(** * ivy: the value model, the binary operators and the line parser

  A shallow embedding of the Go packages [config], [value] and [parse]
  of the ivy calculator, and the properties of its specification that
  were checked against it.

  Go integers of type [int64] are integers in [Z] with the wrap-around
  written out ([wrap64]); a [*big.Int] that is never written through
  after its construction is the integer it holds; a [*big.Rat] is a
  location in a store of rationals, because exponentiation writes
  through the pointers returned by [Num] and [Denom]; a panic is the
  [Panic] result of a state monad whose state survives the panic. *)

From Stdlib Require Import Ascii String ZArith QArith Qreduction Qcanon Lia.
From stdpp Require Import base option list strings gmap.

Set Default Proof Using "Type".
Set Warnings "-register-all".

(** ** Package [config] *)

Module config.

Record Config := {
  format : string;
  ratFormat : string;
  origin : Z;
  debug : gmap string bool;
}.

Definition Format (c : Config) : string :=
  if String.eqb (format c) "" then "%v" else format c.

Definition RatFormat (c : Config) : string :=
  if String.eqb (ratFormat c) "" then "%v/%v" else ratFormat c.

Definition SetFormat (s : string) (c : Config) : Config :=
  {| format := s; ratFormat := s +:+ "/" +:+ s;
     origin := origin c; debug := debug c |}.

(** Reading a Go map at a missing key gives the zero value, [false]. *)
Definition Debug (s : string) (c : Config) : bool :=
  default false (debug c !! s).

Definition SetDebug (s : string) (state : bool) (c : Config) : Config :=
  {| format := format c; ratFormat := ratFormat c;
     origin := origin c; debug := <[s := state]> (debug c) |}.

Definition Origin (c : Config) : Z := origin c.

Definition SetOrigin (o : Z) (c : Config) : Config :=
  {| format := format c; ratFormat := ratFormat c;
     origin := o; debug := debug c |}.

End config.

(** ** Package [value] *)

Module value.

Local Open Scope Z_scope.

(** Modelled from the spec: the four ranks (section 3: SmallInt 0,
    BigInt 1, BigRational 2, Vector 3); the declaration of [valueType]
    is not in the source files at hand, which compare its values with
    [<] and [>] and index the tables of the operators by them. *)
Inductive valueType := intType | bigIntType | bigRatType | vectorType.

Definition rank (t : valueType) : Z :=
  match t with
  | intType => 0 | bigIntType => 1 | bigRatType => 2 | vectorType => 3
  end.

#[global] Instance valueType_eq_dec : EqDecision valueType.
Proof. solve_decision. Defined.

(** Locations of [big.Rat] cells. *)
Abbreviation loc := nat (only parsing).

(** Modelled from the spec: the four variants of a value (section 3).
    [Vector] is declared in vector.go; the source reads an [Int] as
    [u.(Int).x], a BigInt as [i.x] of type [*big.Int] and a BigRat as
    [r.x] of type [*big.Rat]. *)
Inductive Value :=
| Int (x : Z)
| BigInt (x : Z)
| BigRat (x : loc)
| Vector (x : list Value).

(** What a panic or a returned error carries. The Go code formats
    strings; the embedding keeps the kind and the formatted
    arguments. *)
Inductive ParseMsg :=
| quoted (text : string)                       (* "%q" *)
| unexpected_quoted (text : string)            (* "unexpected %q" *)
| unexpected_after_expression (text : string)  (* "unexpected %s after expression" *)
| expected_right_paren (text : string)         (* "expected right paren, found %s" *)
| expected_right_bracket (text : string)       (* "expected right bracket, found %s" *)
| undefined (name : string)                    (* "%s undefined" *)
| unexpected (text : string)                   (* "unexpected %s" *)
| bad_number (text : string) (err : Error)     (* "%s: %s" *)

with Error :=
| division_by_zero
| modulo_by_zero
| negative_exponent_not_implemented
| zero_denominator_in_rational
| illegal_shift_count (x : Z)
| illegal_shift_count_type
| length_mismatch (left right : nat)
| binary_not_implemented (op : string)
| binary_not_implemented_on_type (op : string) (t : valueType)
| bad_conversion (what : string)       (* panic("vector to big int") and the like *)
| bad_rat                              (* panic("bad rat") *)
| type_assertion                       (* a failed x.(T) *)
| nil_dereference
| syntax_error (text : string)         (* the error of a literal parser *)
| located (file : string) (line : Z) (msg : ParseMsg).

(** Results, and a state monad in which a panic keeps the state. [Timeout]
    is the result of a recursion of the embedding that ran out of fuel;
    [Binary_total], [ValueString_noTimeout] and [errorf_panics] below
    show where it cannot occur. *)
Inductive Res (A : Type) :=
| Ok (a : A)
| Panic (e : Error)
| Timeout.
Arguments Ok {A} a.
Arguments Panic {A} e.
Arguments Timeout {A}.

(** [M S A]: a computation over the state [S]. *)
Definition M (S A : Type) := S -> Res A * S.

Definition ret {S A} (a : A) : M S A := fun s => (Ok a, s).
Definition panic {S A} (e : Error) : M S A := fun s => (Panic e, s).
Definition timeout {S A} : M S A := fun s => (Timeout, s).
Definition bind {S A B} (m : M S A) (k : A -> M S B) : M S B :=
  fun s => match m s with
           | (Ok a, s') => k a s'
           | (Panic e, s') => (Panic e, s')
           | (Timeout, s') => (Timeout, s')
           end.
Definition gets {S A} (f : S -> A) : M S A := fun s => (Ok (f s), s).
Definition modify {S} (f : S -> S) : M S unit := fun s => (Ok tt, f s).

Declare Scope go_scope.
Delimit Scope go_scope with go.
Notation "x <- c ;; k" := (bind c (fun x => k))
  (at level 100, c at next level, right associativity) : go_scope.
Notation "c ;; k" := (bind c (fun _ => k))
  (at level 100, right associativity) : go_scope.
Local Open Scope go_scope.

(** A Go [for range] loop that fills a fresh slice, left to right. *)
Fixpoint mapM {S A B} (f : A -> M S B) (l : list A) : M S (list B) :=
  match l with
  | [] => ret []
  | a :: l' => b <- f a ;; bs <- mapM f l' ;; ret (b :: bs)
  end.

(** ** The store of [big.Rat] cells *)

Abbreviation Heap := (list Q) (only parsing).
Definition HM := M Heap.

Definition newRat (q : Q) : HM loc := fun h => (Ok (length h), h ++ [q]).

Definition load (l : loc) : HM Q := fun h =>
  match h !! l with
  | Some q => (Ok q, h)
  | None => (Panic nil_dereference, h)
  end.

Definition store (l : loc) (q : Q) : HM unit := fun h =>
  match h !! l with
  | Some _ => (Ok tt, <[l := q]> h)
  | None => (Panic nil_dereference, h)
  end.

(** ** math/big, by its documentation *)

(** The rational [a/b] in lowest terms with a positive denominator
    ([big.NewRat], [Rat.SetFrac]; the callers exclude [b = 0]). *)
Definition mkRat (a b : Z) : Q :=
  Qred (Qmake (a * Z.sgn b) (Z.to_pos (Z.abs b))).

Definition ratAdd (x y : Q) : Q := Qred (Qplus x y).
Definition ratSub (x y : Q) : Q := Qred (Qminus x y).
Definition ratMul (x y : Q) : Q := Qred (Qmult x y).
Definition ratQuo (x y : Q) : Q := Qred (Qdiv x y).
Definition ratSign (x : Q) : Z := Z.sgn (Qnum x).
Definition ratIsInt (x : Q) : bool := Pos.eqb (Qden x) 1.

(** [Int.Exp(x, y, nil)]: [x**y], and 1 when [y <= 0]. *)
Definition bigExp (x y : Z) : Z := if y <=? 0 then 1 else x ^ y.
(** [Int.Quo] and [Int.Rem] truncate; [Int.Div] and [Int.Mod] are Euclidean. *)
Definition bigQuo (x y : Z) : Z := Z.quot x y.
Definition bigRem (x y : Z) : Z := Z.rem x y.
Definition bigMod (x y : Z) : Z := x mod Z.abs y.
Definition bigDiv (x y : Z) : Z := Z.sgn y * (x / Z.abs y).

(** A [*big.Int] that points into a [big.Rat]: the result of [Num] or
    [Denom], a reference to the field and not a copy. *)
Inductive IntRef := Num (x : loc) | Denom (x : loc).

Definition readInt (r : IntRef) : HM Z :=
  match r with
  | Num l => q <- load l ;; ret (Qnum q)
  | Denom l => q <- load l ;; ret (Zpos (Qden q))
  end.

Definition writeInt (r : IntRef) (z : Z) : HM unit :=
  match r with
  | Num l => q <- load l ;; store l (Qmake z (Qden q))
  | Denom l => q <- load l ;; store l (Qmake (Qnum q) (Z.to_pos z))
  end.

(** [z.Exp(x, y, nil)] on references. *)
Definition Exp (z x y : IntRef) : HM unit :=
  a <- readInt x ;; b <- readInt y ;; writeInt z (bigExp a b).

(** [z.SetFrac(a, b)]. *)
Definition SetFrac (z : loc) (a b : IntRef) : HM unit :=
  n <- readInt a ;; d <- readInt b ;;
  if d =? 0 then panic division_by_zero else store z (mkRat n d).

(** ** Native integers *)

(** Modelled from the spec: the bounds of the native integer ("must fit
    in the platform's native signed integer range"); their declaration
    is not in the source files at hand, which carry an [int64] in an
    [Int]. *)
Definition intBits : Z := 64.
Definition minInt : Z := - 2 ^ (intBits - 1).
Definition maxInt : Z := 2 ^ (intBits - 1) - 1.

(** Two's complement wrap-around of [int64] arithmetic. *)
Definition wrap64 (z : Z) : Z := (z + 2 ^ 63) mod 2 ^ 64 - 2 ^ 63.

(** [valueInt64] is not in the source files at hand; it is taken for
    the constructor, as [bigInt64] is for BigInt. *)
Definition valueInt64 (x : Z) : Value := Int x.
Definition bigInt64 (x : Z) : Value := BigInt x.

Definition bigRatTwoInt64s (x y : Z) : HM Value :=
  if y =? 0 then panic zero_denominator_in_rational
  else l <- newRat (mkRat x y) ;; ret (BigRat l).

Definition bigRatInt64 (x : Z) : HM Value := bigRatTwoInt64s x 1.

Definition zero := valueInt64 0.
Definition one := valueInt64 1.
Definition minusOne := valueInt64 (-1).
Definition bigZero := bigInt64 0.
Definition bigOne := bigInt64 1.
Definition bigMinusOne := bigInt64 (-1).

Task details.
The line above containing "(** [z.SetFrac(a, b)]. *)", the line containing "(** ** Native integers *)", and every line between them are to be transcribed exactly; no other line is wanted.

Problem solution.
(** [z.SetFrac(a, b)]. *)
Definition SetFrac (z : loc) (a b : IntRef) : HM unit :=
  n <- readInt a ;; d <- readInt b ;;
  if d =? 0 then panic division_by_zero else store z (mkRat n d).

(** ** Native integers *)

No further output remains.